Dataset entries
Content starts

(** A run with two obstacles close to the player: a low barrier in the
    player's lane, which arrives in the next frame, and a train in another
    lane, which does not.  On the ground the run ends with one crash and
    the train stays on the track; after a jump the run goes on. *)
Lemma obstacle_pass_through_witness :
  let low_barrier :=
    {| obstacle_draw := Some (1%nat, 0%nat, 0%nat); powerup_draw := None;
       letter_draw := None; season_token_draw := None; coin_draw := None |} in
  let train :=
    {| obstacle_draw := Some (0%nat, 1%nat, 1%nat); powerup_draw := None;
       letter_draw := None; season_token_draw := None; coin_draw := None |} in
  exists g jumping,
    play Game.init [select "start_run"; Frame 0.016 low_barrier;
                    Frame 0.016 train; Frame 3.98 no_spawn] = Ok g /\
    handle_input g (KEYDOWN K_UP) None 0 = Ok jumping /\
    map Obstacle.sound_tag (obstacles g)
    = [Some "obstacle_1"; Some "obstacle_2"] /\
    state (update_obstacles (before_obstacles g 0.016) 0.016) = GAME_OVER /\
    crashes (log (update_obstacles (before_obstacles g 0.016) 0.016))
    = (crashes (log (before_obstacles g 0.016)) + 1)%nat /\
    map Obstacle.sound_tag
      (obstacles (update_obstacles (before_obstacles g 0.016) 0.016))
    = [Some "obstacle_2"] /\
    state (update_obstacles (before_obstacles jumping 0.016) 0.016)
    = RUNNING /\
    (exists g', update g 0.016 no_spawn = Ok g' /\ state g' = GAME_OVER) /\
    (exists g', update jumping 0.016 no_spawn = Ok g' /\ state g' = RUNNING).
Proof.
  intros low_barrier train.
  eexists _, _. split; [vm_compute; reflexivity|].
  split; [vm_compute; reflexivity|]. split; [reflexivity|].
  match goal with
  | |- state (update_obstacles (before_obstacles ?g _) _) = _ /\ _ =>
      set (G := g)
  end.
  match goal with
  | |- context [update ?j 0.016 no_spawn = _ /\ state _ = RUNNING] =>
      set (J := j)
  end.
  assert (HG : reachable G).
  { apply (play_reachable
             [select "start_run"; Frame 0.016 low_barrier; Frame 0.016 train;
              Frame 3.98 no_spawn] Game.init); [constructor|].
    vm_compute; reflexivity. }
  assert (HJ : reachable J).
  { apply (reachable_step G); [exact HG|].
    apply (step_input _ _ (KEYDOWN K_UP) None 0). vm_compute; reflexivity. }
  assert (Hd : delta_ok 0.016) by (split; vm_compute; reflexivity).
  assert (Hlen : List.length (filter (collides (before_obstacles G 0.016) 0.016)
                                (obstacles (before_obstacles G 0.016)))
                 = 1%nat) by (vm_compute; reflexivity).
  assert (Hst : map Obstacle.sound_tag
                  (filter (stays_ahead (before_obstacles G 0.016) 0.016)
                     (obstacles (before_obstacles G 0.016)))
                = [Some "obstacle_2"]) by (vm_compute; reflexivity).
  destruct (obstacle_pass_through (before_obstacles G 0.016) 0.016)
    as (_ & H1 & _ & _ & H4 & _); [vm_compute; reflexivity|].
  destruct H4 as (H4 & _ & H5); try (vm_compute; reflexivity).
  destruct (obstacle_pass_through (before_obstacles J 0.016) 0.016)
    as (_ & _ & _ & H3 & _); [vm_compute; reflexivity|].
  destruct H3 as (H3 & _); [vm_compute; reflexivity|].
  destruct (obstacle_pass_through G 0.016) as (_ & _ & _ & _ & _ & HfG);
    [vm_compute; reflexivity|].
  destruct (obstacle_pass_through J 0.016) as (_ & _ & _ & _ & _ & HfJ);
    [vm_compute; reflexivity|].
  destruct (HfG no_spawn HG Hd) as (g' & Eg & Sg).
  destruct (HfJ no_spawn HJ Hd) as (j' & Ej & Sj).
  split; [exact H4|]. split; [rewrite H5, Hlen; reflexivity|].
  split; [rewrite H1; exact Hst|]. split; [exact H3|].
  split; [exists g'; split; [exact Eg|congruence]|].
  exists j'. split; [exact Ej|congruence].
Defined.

Content ends

**EXERCISE INSTRUCTIONS:** For each record above, output it exactly as written.

**COMPLETED EXERCISE:**
(** A run with two obstacles close to the player: a low barrier in the
    player's lane, which arrives in the next frame, and a train in another
    lane, which does not.  On the ground the run ends with one crash and
    the train stays on the track; after a jump the run goes on. *)
Lemma obstacle_pass_through_witness :
  let low_barrier :=
    {| obstacle_draw := Some (1%nat, 0%nat, 0%nat); powerup_draw := None;
       letter_draw := None; season_token_draw := None; coin_draw := None |} in
  let train :=
    {| obstacle_draw := Some (0%nat, 1%nat, 1%nat); powerup_draw := None;
       letter_draw := None; season_token_draw := None; coin_draw := None |} in
  exists g jumping,
    play Game.init [select "start_run"; Frame 0.016 low_barrier;
                    Frame 0.016 train; Frame 3.98 no_spawn] = Ok g /\
    handle_input g (KEYDOWN K_UP) None 0 = Ok jumping /\
    map Obstacle.sound_tag (obstacles g)
    = [Some "obstacle_1"; Some "obstacle_2"] /\
    state (update_obstacles (before_obstacles g 0.016) 0.016) = GAME_OVER /\
    crashes (log (update_obstacles (before_obstacles g 0.016) 0.016))
    = (crashes (log (before_obstacles g 0.016)) + 1)%nat /\
    map Obstacle.sound_tag
      (obstacles (update_obstacles (before_obstacles g 0.016) 0.016))
    = [Some "obstacle_2"] /\
    state (update_obstacles (before_obstacles jumping 0.016) 0.016)
    = RUNNING /\
    (exists g', update g 0.016 no_spawn = Ok g' /\ state g' = GAME_OVER) /\
    (exists g', update jumping 0.016 no_spawn = Ok g' /\ state g' = RUNNING).
Proof.
  intros low_barrier train.
  eexists _, _. split; [vm_compute; reflexivity|].
  split; [vm_compute; reflexivity|]. split; [reflexivity|].
  match goal with
  | |- state (update_obstacles (before_obstacles ?g _) _) = _ /\ _ =>
      set (G := g)
  end.
  match goal with
  | |- context [update ?j 0.016 no_spawn = _ /\ state _ = RUNNING] =>
      set (J := j)
  end.
  assert (HG : reachable G).
  { apply (play_reachable
             [select "start_run"; Frame 0.016 low_barrier; Frame 0.016 train;
              Frame 3.98 no_spawn] Game.init); [constructor|].
    vm_compute; reflexivity. }
  assert (HJ : reachable J).
  { apply (reachable_step G); [exact HG|].
    apply (step_input _ _ (KEYDOWN K_UP) None 0). vm_compute; reflexivity. }
  assert (Hd : delta_ok 0.016) by (split; vm_compute; reflexivity).
  assert (Hlen : List.length (filter (collides (before_obstacles G 0.016) 0.016)
                                (obstacles (before_obstacles G 0.016)))
                 = 1%nat) by (vm_compute; reflexivity).
  assert (Hst : map Obstacle.sound_tag
                  (filter (stays_ahead (before_obstacles G 0.016) 0.016)
                     (obstacles (before_obstacles G 0.016)))
                = [Some "obstacle_2"]) by (vm_compute; reflexivity).
  destruct (obstacle_pass_through (before_obstacles G 0.016) 0.016)
    as (_ & H1 & _ & _ & H4 & _); [vm_compute; reflexivity|].
  destruct H4 as (H4 & _ & H5); try (vm_compute; reflexivity).
  destruct (obstacle_pass_through (before_obstacles J 0.016) 0.016)
    as (_ & _ & _ & H3 & _); [vm_compute; reflexivity|].
  destruct H3 as (H3 & _); [vm_compute; reflexivity|].
  destruct (obstacle_pass_through G 0.016) as (_ & _ & _ & _ & _ & HfG);
    [vm_compute; reflexivity|].
  destruct (obstacle_pass_through J 0.016) as (_ & _ & _ & _ & _ & HfJ);
    [vm_compute; reflexivity|].
  destruct (HfG no_spawn HG Hd) as (g' & Eg & Sg).
  destruct (HfJ no_spawn HJ Hd) as (j' & Ej & Sj).
  split; [exact H4|]. split; [rewrite H5, Hlen; reflexivity|].
  split; [rewrite H1; exact Hst|]. split; [exact H3|].
  split; [exists g'; split; [exact Eg|congruence]|].
  exists j'. split; [exact Ej|congruence].
Defined.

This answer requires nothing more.